<<<<
(** * MovementAnalysis: head, eye and gesture session analysis

    A shallow embedding of [src/head_movement_analysis.py]
    (class [MovementAnalysis]) and the properties of its session report.

    Python values are modelled as follows.
    - [int] is [Z].
    - [float] is IEEE binary64, taken from the Standard Library's
      specification-level floats ([spec_float] with precision 53 and
      maximal exponent 1024); literals are the binary64 values Python
      reads them as.
    - [str] is [string]; a list holding both [str] and [int] is a list of
      [pyval].
    - the report [dt] is a finite map from field names to integers.
    - an exception is the [Raise] case of [outcome]. *)

From Stdlib Require Import ZArith List Floats Sorted.
From stdpp Require Import gmap strings list fin_maps.

Set Warnings "-inexact-float".

Local Open Scope Z_scope.

(** ** Exceptions and the error monad *)

Inductive exn :=
  | IndexError
  | UnboundLocalError
  | TypeError
  | ValueError
  | OverflowError
  | ZeroDivisionError
  | DoesNotExist.

Inductive outcome (A : Type) :=
  | Ok (a : A)
  | Raise (e : exn).

Arguments Ok {A} a.
Arguments Raise {A} e.

Definition obind {A B : Type} (m : outcome A) (k : A -> outcome B) : outcome B :=
  match m with
  | Ok a => k a
  | Raise e => Raise e
  end.

Notation "'let!' x ':=' m 'in' k" := (obind m (fun x => k))
  (at level 10, x strict pattern, m at level 200, k at level 200).

(** ** Binary64 arithmetic *)

Module Py.

Abbreviation float := spec_float.

Definition of_int (n : Z) : float := binary_normalize prec emax n 0 false.

Definition mul (x y : float) : float := SFmul prec emax x y.

(** [x / y] on floats raises [ZeroDivisionError] on a zero divisor. *)
Definition div (x y : float) : outcome float :=
  if SFeqb y (S754_zero false) then Raise ZeroDivisionError
  else Ok (SFdiv prec emax x y).

Definition lt (x y : float) : bool := SFltb x y.
Definition le (x y : float) : bool := SFleb x y.
Definition gt (x y : float) : bool := SFltb y x.
Definition ge (x y : float) : bool := SFleb y x.
Definition ne (x y : float) : bool := negb (SFeqb x y).

(** Round half to even of the rational [n / d], for [d > 0]. *)
Definition round_half_even (n d : Z) : Z :=
  let q := n / d in
  let r := n mod d in
  match 2 * r ?= d with
  | Lt => q
  | Gt => q + 1
  | Eq => if Z.even q then q else q + 1
  end.

(** The exact value of a finite float times [k], rounded half to even
    to an integer. *)
Definition round_scaled (k : Z) (s : bool) (m : positive) (e : Z) : Z :=
  let a :=
    match e with
    | Z.neg p => round_half_even (k * Z.pos m) (2 ^ Z.pos p)
    | _ => k * Z.pos m * 2 ^ e
    end in
  if s then - a else a.

(** [round(x, 1)]: the float nearest to the decimal obtained by rounding
    the exact value of [x] to one place, half to even. *)
Definition round1 (x : float) : float :=
  match x with
  | S754_finite s m e =>
      match round_scaled 10 s m e with
      | 0 => S754_zero s
      | n => SFdiv prec emax (of_int n) (of_int 10)
      end
  | _ => x
  end.

(** [int(x)]: truncation toward zero; raises on NaN and infinities. *)
Definition int (x : float) : outcome Z :=
  match x with
  | S754_zero _ => Ok 0
  | S754_finite s m e =>
      let a :=
        match e with
        | Z.neg p => Z.pos m / 2 ^ Z.pos p
        | _ => Z.pos m * 2 ^ e
        end in
      Ok (if s then - a else a)
  | S754_infinity _ => Raise OverflowError
  | S754_nan => Raise ValueError
  end.

(** [round(n / 2)] for an [int] n: [n / 2] is exact in binary64 for
    |n| < 2^53, and [round] with one argument rounds half to even. *)
Definition round_half (n : Z) : Z := round_half_even n 2.

End Py.

(** ** Numeric literals of the source *)

Definition c_0_71 : Py.float := Eval vm_compute in Prim2SF 0.71%float.
Definition c_1_45 : Py.float := Eval vm_compute in Prim2SF 1.45%float.
Definition c_1_33 : Py.float := Eval vm_compute in Prim2SF 1.33%float.
Definition c_2_10 : Py.float := Eval vm_compute in Prim2SF 2.10%float.
Definition c_12_3 : Py.float := Eval vm_compute in Prim2SF 12.3%float.
Definition c_0_95 : Py.float := Eval vm_compute in Prim2SF 0.95%float.
Definition c_0_05 : Py.float := Eval vm_compute in Prim2SF 0.05%float.
Definition c_0_50 : Py.float := Eval vm_compute in Prim2SF 0.50%float.

(** ** [head_movements] *)

Definition head_movements (vertical_ratio horizontal_ratio : Py.float) : string :=
  if Py.ge horizontal_ratio c_0_71 && Py.le horizontal_ratio c_1_45 then
    if Py.ge vertical_ratio c_1_33 && Py.le vertical_ratio c_2_10 then "Center"
    else if Py.lt vertical_ratio c_1_33 then "Upper"
    else if Py.gt vertical_ratio c_2_10 then "Down"
    else ""
  else if Py.lt horizontal_ratio c_0_71 then "Left"
  else if Py.gt horizontal_ratio c_1_45 then "Right"
  else "".

(** [x] lies in the closed interval [[lo, hi]]. *)
Definition within (x lo hi : Py.float) : Prop :=
  Py.ge x lo = true /\ Py.le x hi = true.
>>>>
* **REQUIRED WORK**: Would you report every line of the entries above containing the word "MovementAnalysis"?

* **RESULT OF THIS TASK**:
(** * MovementAnalysis: head, eye and gesture session analysis
    (class [MovementAnalysis]) and the properties of its session report.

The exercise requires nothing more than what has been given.